Skewness is a measure of the asymmetry of a probability distribution. When calculating skewness with n=0 and n=1 moments, we're looking at the third standardized moment of a distribution. This calculator helps you compute skewness values and understand their meaning.

What is Skewness?

Skewness is a statistical measure that describes the asymmetry of a probability distribution. It quantifies the degree to which a distribution differs from a normal distribution, which is symmetric. A distribution can be:

  • Positively skewed: When the right tail is longer or fatter than the left tail. The mean and median will be greater than the mode.
  • Negatively skewed: When the left tail is longer or fatter than the right tail. The mean and median will be less than the mode.
  • Zero skewed: When the distribution is symmetric, like a normal distribution.

Skewness is important in finance, economics, and quality control to understand the shape of data distributions and make informed decisions.

Skewness Formula

The skewness of a distribution can be calculated using the following formula:

Skewness (G₁) = (n/(n-1)(n-2)) * Σ[(xᵢ - μ)³ / σ³]

Where:

  • n = number of observations
  • xᵢ = individual observation
  • μ = mean of the observations
  • σ = standard deviation of the observations

When calculating skewness with n=0 and n=1 moments, we're using a different approach that focuses on the third standardized moment of the distribution.

How to Calculate Skewness

Calculating skewness involves several steps:

  1. Collect your data set
  2. Calculate the mean (μ)
  3. Calculate the standard deviation (σ)
  4. For each data point, calculate (xᵢ - μ)³
  5. Sum all the (xᵢ - μ)³ values
  6. Divide by n³ to get the third moment
  7. Divide by σ³ to get the standardized third moment
  8. Multiply by n/(n-1)(n-2) to get the skewness

This calculator automates these steps for you.

Interpreting Skewness

The interpretation of skewness depends on the value:

  • Positive skewness: Indicates a distribution with an extended right tail. The mean is greater than the median.
  • Negative skewness: Indicates a distribution with an extended left tail. The mean is less than the median.
  • Zero skewness: Indicates a symmetric distribution.

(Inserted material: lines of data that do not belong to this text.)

Lemma fields_storable args pid st status ip ts image argv0 arguments created id command0 status0 ip0 name0 texts :
  recordable args → run_image args = Some image → run_argv args = argv0 :: arguments →
  1 ≤ pid ≤ INT_MAX → 0 ≤ ts ≤ LONG_MAX → 0 ≤ st ≤ ULLONG_MAX → text_ok true ip → text_ok true created →
  first_fields ts image argv0 arguments = Some (id, image, command0) →
  last_fields args status (Some ip) created = Some (status0, ip0, name0, texts) →
  ∀ info, info = ContainerInfo pid st (run_detach args) id image command0 created status0 name0 ip0
    (Z.of_nat (length texts)) (texts ++ replicate (MAX_VOLUMES - length texts) []) →
  storable true info ∧ record_of args pid status ip info.
Proof.
  intros [Hn Hi Ha Hv Hd] Himg Hargv Hpid Hts Hst Hip Hcr. unfold first_fields, last_fields.
  destruct (truncated _ _) eqn:Eid; [done|]. apply Z.leb_gt in Eid.
  destruct (copy_string_field IMAGE_SIZE _) as [x1|] eqn:E1; [|done].
  destruct (copy_string_field COMMAND_SIZE _) as [x2|] eqn:E2; [|done].
  destruct (append_arguments x2 _) as [x3|] eqn:E3; [|done]. intros [= <- -> ->].
  destruct (strlen created =? _) eqn:Ec; cbn [negb]; [|done]. apply Z.eqb_eq in Ec.
  destruct (copy_string_field STATUS_SIZE _) as [x4|] eqn:E4; [|done].
  destruct (copy_string_field IP_SIZE _) as [x5|] eqn:E5; [|done].
  destruct (copy_string_field NAME_SIZE _) as [x6|] eqn:E6; [|done].
  destruct (volume_texts _) as [x7|] eqn:E7; [|done]. intros [= -> -> -> ->] info ->.
  apply copy_string_Some in E1 as [_ H1], E2 as [-> H2], E4 as [-> H4], E5 as [-> H5], E6 as [-> H6].
  apply append_arguments_Some in E3 as [-> H3]; [|done]. apply volume_texts_Some in E7 as [-> H7].
  assert (Hc : argv0 ++ concat (map (cons SP) arguments) = join SP (run_argv args)).
  { rewrite Hargv. change (argv0 :: arguments) with ([argv0] ++ arguments). by rewrite join_app. }
  assert (Hlen : (length (map volume_text (take MAX_VOLUMES (run_volumes args))) ≤ MAX_VOLUMES)%nat).
  { rewrite length_map, length_take. lia. }
  assert (Hvs : valid_status (str_status status) = true) by (by destruct status).
  split.
  - constructor; [|exact Hn|].
    + constructor; cbn [ci_pid ci_pid_start_time ci_detach ci_container_id ci_image ci_command ci_created
        ci_status ci_name ci_ip_addr ci_volume_cnt]; try done.
      * split; [done|]. apply number_text_ok. unfold LONG_MAX, ULLONG_MAX in *. lia.
      * split; [done|]. by apply Hi.
      * split; [done|]. rewrite Hc. by apply text_ok_join.
      * split; [|done]. lia.
      * split; [done|]. split_and!; [eapply valid_name_excludes; [exact Hn|done]..|].
        intros _. by eapply valid_name_excludes.
      * unfold MAX_VOLUMES in *. lia.
    + exists (map volume_text (take MAX_VOLUMES (run_volumes args))). cbn [ci_volume_cnt ci_volumes].
      rewrite Nat2Z.id. split_and!; [done|done|done|].
      apply Forall_forall. intros t Ht. pose proof (proj1 (Forall_forall _ _) H7 t Ht) as Hl.
      apply list_elem_of_fmap in Ht as (v & -> & Hin). apply elem_of_take in Hin as (k & Hk & _).
      pose proof (proj1 (Forall_forall _ _) Hv v (list_elem_of_lookup_2 _ _ _ Hk)) as [Hh Hco].
      split_and!; [done|by apply volume_text_ok|]. intros _. unfold volume_text. by destruct (vc_host v).
  - unfold record_of. cbn [ci_pid ci_detach ci_image ci_command ci_status ci_name ci_ip_addr ci_volume_cnt
      ci_volumes]. split_and!; try done. by rewrite Nat2Z.id, take_app_length.
Qed.

(** A kernel and C library whose formatted dates hold no control characters. *)
Definition clocked : model unit :=
  Model (λ _ _, True) (λ _ c a _, match c as c return ans c → Prop with
    | Strftime _ => λ text, text_ok true text | _ => λ _, True end a).

Lemma text_ok_take n s : text_ok true s → text_ok true (take n s).
Proof. rewrite <-(take_drop n s) at 1. apply text_ok_prefix. Qed.
Lemma span_prefix p s : ∃ t, s = (span p s).1 ++ t.
Proof.
  induction s as [|c s [t Ht]]; cbn [span]; [by exists []|]. destruct (p c); [|by exists (c :: s)].
  destruct (span p s) as [a b]. cbn [fst] in *. exists t. by rewrite Ht.
Qed.

Lemma start_time_range line t : td_parse_proc_stat_start_time (Some line) = Ok t → 0 ≤ t ≤ ULLONG_MAX.
Proof.
  unfold td_parse_proc_stat_start_time.
  destruct (strchr _ _) as [[? ?]|]; [|done]. destruct (strrchr _ _) as [[? [|sp rest]]|]; [done| |done].
  rewrite reject_bind_Ok. intros [_ H]. destruct (_ !! 19%nat) as [token|]; [|done]. cbv zeta in H.
  apply reject_bind_Ok in H as [_ [= <-]]. apply strtoull_range.
Qed.
Definition init_container_workerspace (args : docker_run_arguments) : prog (Z * cstr) :=
  readonly_room ← call (Malloc PATH_MAX);
  readwrite_room ← call (Malloc PATH_MAX);
  if negb readonly_room || negb readwrite_room then Ret (-1, [])
  else
    readonly ← create_readonly_layer (default [] (run_image args)) PATH_MAX;
    match readonly with
    | None => Ret (-1, [])
    | Some readonly_dir =>
        readwrite ← create_readwrite_layer (run_name args) PATH_MAX;
        match readwrite with
        | None => Ret (-1, [])
        | Some readwrite_dir => mount_workspace (run_name args) readonly_dir readwrite_dir
        end
    end.
End Image.

(** ** The root of a container *)

(** /proc exists as a directory, or is made. *)
Definition ensure_proc : prog bool :=
  proc_status ← call (Lstat (lit "/proc"));
  match proc_status with
  | SErr e =>
      if e =? ENOENT then made ← call (Mkdir (lit "/proc") 365); Ret (s_ok made) else Ret false
  | SOk st => Ret (bool_decide (fs_kind st = Directory))
  end.

(** What follows [pivot_root], inside the new root. *)
Definition leave_old_root : prog Z :=
  entered ← call (Chdir (lit "/"));
  if negb (s_ok entered) then Ret (-1)
  else
    detached ← call (Umount2 (lit "/old_root"));
    if negb (s_ok detached) then Ret (-1)
    else
      removed ← remove_dir (lit "/old_root");
      if removed =? -1 then Ret (-1)
      else
        proc_ready ← ensure_proc;
        if negb proc_ready then Ret (-1)
        else
          mounted ← call (Mount (Some (lit "proc")) (lit "/proc") (Some (lit "proc"))
                            [MS_NOEXEC; MS_NOSUID; MS_NODEV] None);
          Ret (if s_ok mounted then 0 else -1).

Definition init_and_set_new_root (new_root : option cstr) : prog Z :=
  match new_root with
  | None => Ret (-1)
  | Some new_root =>
      resolved ← call (Realpath new_root);
      match resolved with
      | None => Ret (-1)
      | Some normalized_root =>
          if negb (starts_with (lit "/") normalized_root) then Ret (-1)
          else
            private ← call (Mount None (lit "/") None [MS_REC; MS_PRIVATE] None);
            if negb (s_ok private) then Ret (-1)
            else
              bound ← call (Mount (Some normalized_root) normalized_root None [MS_REC; MS_BIND] None);
              if negb (s_ok bound) then Ret (-1)
              else
                let old_root := normalized_root ++ lit "/old_root" in
                if truncated old_root PATH_MAX then Ret (-1)
                else
                  verified ← td_ensure_directory_beneath (Some normalized_root) (Some (lit "/old_root")) PATH_MAX;
                  if negb (bool_decide (verified = Some old_root)) then Ret (-1)
                  else
                    pivoted ← call (PivotRoot normalized_root old_root);
                    if negb (s_ok pivoted) then Ret (-1) else leave_old_root
      end
  end.

#[global] Arguments init_container_workerspace {_} : simpl never.
#[global] Arguments init_and_set_new_root : simpl never.

(** ** Descriptors *)

Section Balanced.
Context {D : Digest}.

Lemma balanced_sha256 path : balanced (calculate_sha256 path).
Proof.
  intros w. unfold calculate_sha256. held_step. held_step; [|done]. held_step; [|held_auto].
  apply wp_bind. apply (wp_iter resources (λ _ w', w' = take_fd a0 w)); [done|].
  intros ctx w' ->. unfold hash_turn. held_step. destruct a1 as [data flags]. apply wp_ret.
  destruct (nonempty _); [destruct (digest_update _ _); [done|]|]; held_auto.
Qed.
Lemma balanced_is_folder p : balanced (is_folder p).
Proof. unfold is_folder. balanced_auto. Qed.
Lemma balanced_extract a b : balanced (extract_tar a b).
Proof. unfold extract_tar. balanced_auto. Qed.
#[local] Hint Resolve balanced_sha256 balanced_is_folder balanced_extract : balanced.
Lemma balanced_readonly image size : balanced (create_readonly_layer image size).
Proof. unfold create_readonly_layer, unpack_image. balanced_auto. Qed.
Lemma balanced_readwrite name size : balanced (create_readwrite_layer name size).
Proof. unfold create_readwrite_layer. balanced_auto. Qed.
Lemma balanced_mount_workspace n a b : balanced (mount_workspace n a b).
Proof. unfold mount_workspace, create_workspace_mount_point. balanced_auto. Qed.
#[local] Hint Resolve balanced_readonly balanced_readwrite balanced_mount_workspace : balanced.
Lemma balanced_workspace args : balanced (init_container_workerspace args).
Proof. unfold init_container_workerspace. balanced_auto. Qed.
End Balanced.
#[export] Hint Resolve balanced_workspace : balanced.

(** ** Changing the root

    How far the change has come: mount propagation cut, the new root a mount
    point, the root exchanged, the working directory inside, the old root
    detached, /proc mounted.  Only the directories the program names may be
    touched, and each only when it is the container's: in particular nothing is
    removed before the old root is detached, when "/old_root" still shows the
    host. *)
Record rooting := Rooting {
  rt_private : bool; rt_bound : option cstr; rt_pivoted : bool; rt_inside : bool; rt_detached : bool; rt_proc : bool
}.

Definition rooting_ok (w : rooting) (c : syscall) : Prop :=
  match c with
  | PivotRoot root old => rt_private w = true ∧ rt_bound w = Some root ∧ old = root ++ lit "/old_root"
  | Umount2 path => path = lit "/old_root" ∧ rt_inside w = true
  | Nftw path => path = lit "/old_root" ∧ rt_detached w = true
  | Mount (Some source) target _ flags _ =>
      rt_private w = true ∧
      (target = source ∧ rt_pivoted w = false ∧ MS_BIND ∈ flags ∨ target = lit "/proc" ∧ rt_detached w = true)
  | Mount None target _ flags _ => target = lit "/" ∧ MS_PRIVATE ∈ flags ∧ MS_REC ∈ flags
  | Mkdir _ _ => rt_detached w = true
  | Rmdir _ | Unlink _ | Unlinkat _ _ | Umount _ | Rename _ _ | Renameat _ _ _ _
  | Fork _ | Clone _ | Execvp _ | Execve _ _ _ => False
  | _ => True
  end.
(* ===== verification/Launch.v ===== *)
(** * When docker run lets its container go

    The child of [docker_run] (docker/container.c) blocks on a pipe until the
    parent writes one byte.  What is in place when that byte is written. *)
From S2P Require Import Prelude CString Paths Safety StatusCodec NetworkState CgroupParse Sys Resources Equiv Process Fs.
From S2P Require Import Config Cgroup NetworkStore Network StatusInfo Volumes Workspace Container Commands.
From Stdlib Require Import Lia.

(** ** What is watched

    Before the child is cloned: the last pipe made.  Then: the write end of
    that pipe and the pid of the child; the descriptors opened and not closed
    since; the files opened, each with its path and the bytes written to it,
    and those that were closed; and what [viewing] sees, in particular the
    status file last published.  When the write end is closed it is over. *)
Record watch := Watch {
  wt_end : nat;
  wt_child : Z;
  wt_fds : list nat;
  wt_open : list (nat * (cstr * cstr));
  wt_closed : list (cstr * cstr);
  wt_view : view;
}.
Inductive launch :=
  | Before (pipe : option (nat * nat))
  | Started (w : watch)
  | Over.

(** The bytes written to the files that are open, and the files closed. *)
Definition write_open (fd : nat) (data : cstr) (files : list (nat * (cstr * cstr))) : list (nat * (cstr * cstr)) :=
  map (λ f, if (f.1 =? fd)%nat then (f.1, (f.2.1, f.2.2 ++ data)) else f) files.
Definition files_step (c : syscall) (open : list (nat * (cstr * cstr))) (closed : list (cstr * cstr)) :
    ans c → list (nat * (cstr * cstr)) * list (cstr * cstr) :=
  match c with
  | Open path _ _ => λ r : sysret nat,
      match r with SOk fd => ((fd, (path, [])) :: open, closed) | SErr _ => (open, closed) end
  | Write fd data => λ r : sysret Z,
      match r with
      | SOk n => (write_open fd (take (Z.to_nat (Z.min n (strlen data))) data) open, closed)
      | SErr _ => (open, closed)
      end
  | Close fd => λ _,
      (List.filter (λ f, negb (f.1 =? fd)%nat) open, map snd (List.filter (λ f, (f.1 =? fd)%nat) open) ++ closed)
  | _ => λ _, (open, closed)
  end.

Definition watch_step (w : watch) (c : syscall) (a : ans c) : watch :=
  let '(open, closed) := files_step c (wt_open w) (wt_closed w) a in
  Watch (wt_end w) (wt_child w) (h_fds (res_step (Held (wt_fds w) []) c a)) open closed (view_step (wt_view w) c a).

Definition launch_step (s : launch) (c : syscall) : ans c → launch :=
  match s with
  | Before pipe =>
      match c with
      | Pipe => λ r : sysret (nat * nat), match r with SOk ends => Before (Some ends) | SErr _ => s end
      | Clone _ => λ r : sysret positive,
          match r, pipe with
          | SOk pid, Some (_, write_end) => Started (Watch write_end (Zpos pid) [] [] [] unviewed)
          | _, _ => s
          end
      | _ => λ _, s
      end
  | Started w =>
      match c with
      | Close fd => λ a : ans (Close fd), if (fd =? wt_end w)%nat then Over else Started (watch_step w (Close fd) a)
      | c => λ a, Started (watch_step w c a)
      end
  | Over => λ _, Over
  end.

(** The kernel gives out no descriptor that is open. *)
Definition fresh (w : watch) (c : syscall) : ans c → Prop :=
  let new fd := fd ≠ wt_end w ∧ fd ∉ wt_fds w in
  match c with
  | Open _ _ _ | Openat _ _ _ _ | Fopen _ | Opendir _ => λ r : sysret nat,
      match r with SOk fd => new fd | SErr _ => True end
  | Pipe => λ r : sysret (nat * nat), match r with SOk (a, b) => new a ∧ new b ∧ a ≠ b | SErr _ => True end
  | _ => λ _, True
  end.

(** The container is on record: its published status file is the text of a
    record that says RUNNING, with the pid of the child, and the pid was written
    to the member list of its control group. *)
Definition on_record (name : cstr) (w : watch) : Prop :=
  (∃ info text, vw_published (wt_view w) = Some (name, text) ∧ td_write_container_info (Some info) = Ok text ∧
     ci_name info = name ∧ ci_status info = lit "RUNNING" ∧ ci_pid info = wt_child w) ∧
  (cgroup_path_text name ++ lit "/cgroup.procs", fmt_d (wt_child w) ++ [LF]) ∈ wt_closed w.

(** The write end of the pipe is used for one thing: to write "1", when the
    container is on record. *)
Definition launch_ok (name : cstr) (s : launch) (c : syscall) : Prop :=
  match s with
  | Started w =>
      match c with
      | Write fd data => fd = wt_end w → data = lit "1" ∧ on_record name w
      | Fputs fd _ | Fdopen fd | Dup2 fd _ => fd ≠ wt_end w
      | _ => True
      end
  | _ => True
  end.
Definition launching (name : cstr) : model launch :=
  Model (launch_ok name)
    (λ s c a s', match s with Started w => fresh w c a ∧ documented c a | _ => True end ∧ s' = launch_step s c a).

In practical terms, positive skewness often indicates the presence of outliers pulling the mean in one direction.

Practical Applications

Skewness is used in various fields:

  • Finance: To analyze stock returns and investment performance
  • Economics: To study income distributions and economic indicators
  • Quality Control: To assess the quality of manufactured products
  • Healthcare: To analyze patient outcomes and treatment effectiveness

Understanding skewness helps professionals make better decisions based on the shape of their data.

FAQ

What does a skewness of 0 mean?
A skewness of 0 means the distribution is perfectly symmetric, like a normal distribution. This indicates no asymmetry in the data.
How is skewness different from kurtosis?
Skewness measures the asymmetry of the distribution, while kurtosis measures the "tailedness" or the thickness of the tails. They are different measures of distribution shape.
What is the range of possible skewness values?
Skewness can range from negative infinity to positive infinity. However, in practice, most distributions have skewness values between -2 and 2.
Can skewness be negative?
Yes, negative skewness indicates a distribution with a longer or fatter left tail, meaning the mean is less than the median.
How does skewness affect statistical tests?
Skewness can affect the validity of statistical tests that assume normality. Highly skewed data may require non-parametric tests or transformations.